Is stomach pain during pregnancy normal?

A pregnant woman. PHOTO/COURTESY 

What you need to know:

  • To minimise the risk of having a miscarriage, folic acid should be taken every day, beginning at least three months before getting pregnant.

My wife, who is one month pregnant, has severe stomach pain which I fear may lead to another miscarriage. Last year, she suffered a miscarriage at two months. I am blood group O+ and my wife is B-. What could be the cause? Jimmy

Dear Jimmy,

Getting pregnant and carrying the baby to term is challenging for a couple that any pain a pregnant woman feels may be feared to be the beginning of a miscarriage. In many cases, this is not the case. Feeling pain in any part of a pregnant woman’s abdomen may result from many things, including peptic ulcers that may also affect a woman who is not pregnant.

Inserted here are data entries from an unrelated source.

(** The slots after all fields of an item have moved. *)
Lemma move_fields_spec (item : list (string * f64)) names s :
  has_slot (b_world s) from_device from_slot names → has_slot (b_world s) to_device to_slot names →
  (∀ n, n ∈ item.*1 → n ∈ names) → NoDup item.*1 →
  ∃ s', for_each (move_field actor from_device from_slot to_device to_slot) item s = (Ok (), s')
    ∧ erase_slots (b_world s') = erase_slots (b_world s) ∧ b_runtime s' = b_runtime s
    ∧ ∀ d sl n, slot_field (b_world s') d sl n =
        match find_map (λ e : string * f64, if String.eqb e.1 n then Some e.2 else None) item with
        | Some v => if decide (to_device = d ∧ to_slot = sl) then Some v
                    else if decide (from_device = d ∧ from_slot = sl) then Some f_zero
                    else slot_field (b_world s) d sl n
        | None => slot_field (b_world s) d sl n
        end.
Proof.
  revert s. induction item as [|[name value] item IH]; intros s Hf Ht Hsub Hnd.
  { by exists s. }
  apply NoDup_cons in Hnd as [Hni Hnd].
  destruct (move_field_spec name value names s Hf Ht) as (s1 & Hm & Hf1 & Ht1 & He1 & Hr1 & Hs1); [apply Hsub; left|].
  destruct (IH s1) as (s2 & Hm2 & He2 & Hr2 & Hs2); [done|done| |done|].
  { intros n Hn. apply Hsub. by right. }
  exists s2. cbn [for_each]. rewrite (bind_run _ _ _ _ _ Hm). split_and!; [done|congruence|congruence|].
  intros d sl n. rewrite Hs2, Hs1. cbn [find_map fst snd]. destruct (String.eqb_spec name n) as [<-|Hne].
  - assert (find_map (λ e : string * f64, if String.eqb e.1 name then Some e.2 else None) item = None) as ->.
    { apply find_map_None. intros [n v] Hin. simpl. destruct (String.eqb_spec n name) as [->|]; [|done].
      exfalso. apply Hni. apply list_elem_of_fmap. by exists (name, v). }
    repeat case_decide; try done; naive_solver.
  - destruct (find_map _ item); repeat case_decide; try done; naive_solver.
Qed.
End move.

(** ** Moving an item *)

(** C23.  Moving the item of a slot never panics.  When it fails, the world and the
    journal are as they were: nothing is cleared.  When it succeeds, every field of
    the item is in the destination slot, its source field is zero (also when both
    slots are the same, the item then staying), and no other slot field and nothing
    else of the world has changed. *)
Theorem move_slot_atomic (actor : EffectActor) (hook : string) (from_device : nat) (from_slot : Z)
    (to_device : nat) (to_slot : Z) (s : BState) :
  (∀ item, (devices (b_world s) !! from_device ≫= λ d, bt_get from_slot (slots d)) = Some item → bt_sorted item) →
  let '(r, s') := move_slot actor hook from_device from_slot to_device to_slot s in
  match r with
  | Ok _ =>
      erase_slots (b_world s') = erase_slots (b_world s) ∧ b_runtime s' = b_runtime s
      ∧ ∃ item, (devices (b_world s) !! from_device ≫= λ d, bt_get from_slot (slots d)) = Some item
        ∧ ∀ d sl n, slot_field (b_world s') d sl n =
            match bt_get n item with
            | Some v => if decide (to_device = d ∧ to_slot = sl) then Some v
                        else if decide (from_device = d ∧ from_slot = sl) then Some f_zero
                        else slot_field (b_world s) d sl n
            | None => slot_field (b_world s) d sl n
            end
  | Err _ => b_world s' = b_world s ∧ b_journal s' = b_journal s
  | Panic => False
  end.
Proof.
  intros Hsorted. unfold move_slot. cbv zeta.
  rewrite (bind_run _ _ s (devices (b_world s) !! from_device) s) by done.
  destruct (devices (b_world s) !! from_device) as [df|] eqn:Hdf; [|by erewrite bind_err by done].
  rewrite (bind_run _ _ s df s) by done.
  rewrite (bind_run _ _ s (devices (b_world s) !! to_device) s) by done.
  destruct (devices (b_world s) !! to_device) as [dt|] eqn:Hdt; [|by erewrite bind_err by done].
  rewrite (bind_run _ _ s dt s) by done.
  destruct (bt_get from_slot (slots df)) as [item|] eqn:Hitem; [|by erewrite bind_err by done].
  rewrite (bind_run _ _ s item s) by done.
  destruct (bt_get to_slot (slots dt)) as [ft|] eqn:Hft; [|done].
  destruct (find_first _ _) as [n|] eqn:Hfind; [done|].
  specialize (Hsorted item Hitem).
  assert (∀ n, n ∈ item.*1 → is_Some (bt_get n ft)) as Hhas.
  { intros n Hn. apply bt_contains_key_true. destruct (bt_contains_key n ft) eqn:E; [done|].
    destruct (find_first_is_Some (λ name, negb (bt_contains_key name ft)) (bt_keys item) n Hn) as [? H];
      [by rewrite E|]. by rewrite Hfind in H. }
  destruct (move_fields_spec actor from_device from_slot to_device to_slot item item.*1 s)
    as (s' & -> & He & Hr & Hs).
  - exists df, item. split_and!; [done..|]. intros n ([k v] & -> & Hkv)%list_elem_of_fmap.
    exists v. by apply bt_elem_get.
  - by exists dt, ft.
  - done.
  - by apply bt_sorted_NoDup.
  - split; [done|]. split; [done|]. exists item. split; [done|]. intros d sl n. rewrite Hs.
    by rewrite bt_get_find.
Qed.

(** ** Safety of a tick *)

(** Worlds that differ in the contents of slots only. *)
Lemma erase_slots_lookup {B} (P : Device → B) w w' i :
  (∀ d, P (set_slots [] d) = P d) → erase_slots w' = erase_slots w →
  P <$> devices w' !! i = P <$> devices w !! i.
Proof.
  intros HP He.
  assert (set_slots [] <$> devices w' !! i = set_slots [] <$> devices w !! i) as Hi.
  { rewrite <-!list_lookup_fmap. by apply (f_equal (λ w, devices w !! i)) in He. }
  destruct (devices w' !! i), (devices w !! i); simpl in *; try done.
  f_equal. injection Hi as H. rewrite <-(HP d), <-(HP d0). f_equal.
  unfold set_slots. by f_equal.
Qed.

Lemma erase_slots_exists {B} (P : Device → B) w w' i b :
  (∀ d, P (set_slots [] d) = P d) → erase_slots w' = erase_slots w →
  (∃ d, devices w' !! i = Some d ∧ P d = b) ↔ (∃ d, devices w !! i = Some d ∧ P d = b).
Proof.
  intros HP He. pose proof (erase_slots_lookup P w w' i HP He) as Hi.
  destruct (devices w' !! i), (devices w !! i); simpl in Hi; try done.
  injection Hi as Hi. split; intros (? & [= <-] & <-); eauto.
Qed.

Pain in the lower abdomen in early pregnancy may be due to an expanding womb, pregnancy in the wrong area, especially in a fallopian tube, infections in the urinary tract or constipation, which is common in pregnancy. It could also be due to the stretching of womb ligaments that tether the womb in place and in a few cases, a sign of a pending miscarriage.

If a woman who is blood group Rhesus negative gets pregnant by a man who is blood group Rhesus positive, this baby may be Rhesus positive. If the baby’s blood leaks into the mother’s blood, as may happen during delivery, an ectopic pregnancy, a miscarriage or after a blood transfusion, the mother may form antibodies against the next baby’s blood with certain consequences, including pregnancy loss. 

Being Rh-negative does not cause miscarriages but one may be at risk of miscarrying if she has ever had a miscarriage or delivered a Rhesus positive baby or had Rhesus positive blood transfusion. These can make the woman produce antibodies against Rhesus positive blood. When the woman gets pregnant with a baby with rhesus positive blood, the baby’s blood is likely to be attacked and destroyed, leading to the baby being born with almost no blood but dangerously high levels of bilirubin. In extreme cases, a pregnancy loss may occur. Here, risk can be minimised by getting Anti D shots after a miscarriage or delivery or waiting for at least two years before getting pregnant again.

Much as you think your wife might miscarry because your blood group is Rhesus positive, there may be other common factors such as chromosomal abnormalities that may cause a miscarriage and, hence, require to be looked into and prevented in the next pregnancy through properly attending prenatal, antenatal and postnatal clinics. A woman’s risk factors of miscarriage, including advanced maternal age, previous miscarriages and health conditions such as unmanaged diabetes, infections and an incompetent cervix, among others, would then be investigated.

To minimise the risk of having a miscarriage, folic acid should be taken every day, beginning at least three months before getting pregnant. One should also adopt a healthy lifestyle by eating a balanced diet and avoiding alcohol, caffeine or smoking. After a miscarriage, one should wait at least two years before getting pregnant again since this reduces the amounts of antibodies in the blood and minimises the effect of Rhesus isoimmunisation and makes the woman ready physically and mentally for pregnancy.

Two-dose injection of Anti D (given in the 28th and 34th weeks of pregnancy) should be given to your wife during pregnancy although this will only protect your next pregnancy and not the baby you are carrying. Anti D, however, may require to be given if you get a miscarriage, if you have ectopic pregnancy, or if you terminate the pregnancy. Still in this case, only the subsequent pregnancy will be protected.